Definition browserQuery (env : Environment) (input : Input) : Completion ToolResult :=
  attachments <- collectAttachments env (files input) ;;
  result <- runBrowserMode env (runOptions input attachments) ;;
  let text :=
    orString (orElse (answerMarkdown result) (answerText result))
             (js "(no text output)") in
  Normal {| content := [TextContent text] |}.

(** A query whose extraction came back empty, with no files. *)
Definition emptyAnswerEnvironment : Environment := {|
  cwd := js "/work";
  readFiles _ _ := Normal [];
  stat _ := Normal 0%Z;
  relative _ p := p;
  runBrowserMode _ := Normal {| answerText := []; answerMarkdown := None |}
|}.

Definition summarizeInput : Input := {|
  prompt := js "Summarize this";
  files := None;
  chromeProfile := None;
  chromePath := None;
  headless := None;
  keepBrowser := None;
  timeoutMs := None;
  inputTimeoutMs := None;
  cookieSync := None;
  allowCookieErrors := None
|}.

End BrowserQueryTool.

(** ** The [oracle.query] tool *)

Module OracleQueryTool.

(** [MODEL_NAMES]. *)
Inductive ModelName : Type :=
| Gpt5Pro
| Gpt51.

Record Input : Type := {
  prompt : jsstring;
  model : option ModelName;
  files : option (list jsstring);
  system : option jsstring;
  maxInput : option Z;
  maxOutput : option Z;
  background : option bool;
  search : option bool
}.

Record RunOracleOptions : Type := {
  runPrompt : jsstring;
  runModel : ModelName;
  file : option (list jsstring);
  runSystem : option jsstring;
  runMaxInput : option Z;
  runMaxOutput : option Z;
  runBackground : option bool;
  runSearch : option bool;
  filesReport : bool;
  silent : bool;
  preview : bool;
  previewMode : option jsstring;
  verbose : bool
}.

Section Handler.
(** The response of the API, which only [extractTextOutput] looks into. *)
Context {Response : Type}.

(** What [runOracle] resolves to: a preview, with the two numbers the
    handler prints, or a response. *)
Inductive RunOracleResult : Type :=
| PreviewResult (estimatedInputTokens inputTokenBudget : Z)
| LiveResult (response : Response).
....
- _PROBLEM_:
From the first line of the records to the line containing "content := [TextContent", inclusive, transcribe everything exactly and leave out the rest.

- _FINAL ANSWER_:
Definition browserQuery (env : Environment) (input : Input) : Completion ToolResult :=
  attachments <- collectAttachments env (files input) ;;
  result <- runBrowserMode env (runOptions input attachments) ;;
  let text :=
    orString (orElse (answerMarkdown result) (answerText result))
             (js "(no text output)") in
  Normal {| content := [TextContent text] |}.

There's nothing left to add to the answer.